▼

(** * Service-calendar resolution engine of [scripts/gtfs_json_builder.py]

    A shallow embedding of the calendar activation model, the change-point
    window scanner, the route-aware grouper, the ambiguity resolver and the
    pruning orchestrator, together with the properties the specification
    states about them.

    Conventions of the embedding:
    - a CSV row ([Dict]) is a finite map from column names to strings;
    - a Python [set] is a [gset], a [dict] a [gmap];
    - a [datetime.date] is its proleptic Gregorian ordinal
      ([date.toordinal()]), an integer between 1 and 3652059;
    - code that can raise returns in the [Res] monad;
    - identifiers are ASCII strings (one character per byte);
    - [print] calls are not modelled. *)

From stdpp Require Import base gmap sets list strings sorting pretty.
From Stdlib Require Import ZArith Lia Ascii.

Open Scope Z_scope.

(** ** Exceptions *)

Inductive exn : Type :=
| KeyError (key : string)
| OverflowError
| IndexError.

Inductive Res (A : Type) : Type :=
| Ok (a : A)
| Raise (e : exn).

Arguments Ok {A} a.
Arguments Raise {A} e.

#[global] Instance Res_ret : MRet Res := @Ok.
#[global] Instance Res_bind : MBind Res :=
  λ A B f m, match m with Ok a => f a | Raise e => Raise e end.

(** A [for] loop whose body can raise. *)
Fixpoint foldlM {A B : Type} (f : B → A → Res B) (b : B) (l : list A) : Res B :=
  match l with
  | [] => Ok b
  | x :: l' => b' ← f b x; foldlM f b' l'
  end.

(** A list comprehension [[x for x in l if p(x)]] whose test can raise. *)
Fixpoint filterM {A : Type} (p : A → Res bool) (l : list A) : Res (list A) :=
  match l with
  | [] => Ok []
  | x :: l' => b ← p x; ys ← filterM p l'; Ok (if b : bool then x :: ys else ys)
  end.

(** ** Rows *)

Abbreviation Row := (gmap string string).

(** [row.get(k, d)] *)
Definition dict_get (row : Row) (k d : string) : string := default d (row !! k).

▲

### Your goal
Print exactly the lines above from the one with "#[global] Instance Res_bind" to the one with "(** A list comprehension", including both.

### Completed exercise
#[global] Instance Res_bind : MBind Res :=
  λ A B f m, match m with Ok a => f a | Raise e => Raise e end.

(** A [for] loop whose body can raise. *)
Fixpoint foldlM {A B : Type} (f : B → A → Res B) (b : B) (l : list A) : Res B :=
  match l with
  | [] => Ok b
  | x :: l' => b' ← f b x; foldlM f b' l'
  end.

(** A list comprehension [[x for x in l if p(x)]] whose test can raise. *)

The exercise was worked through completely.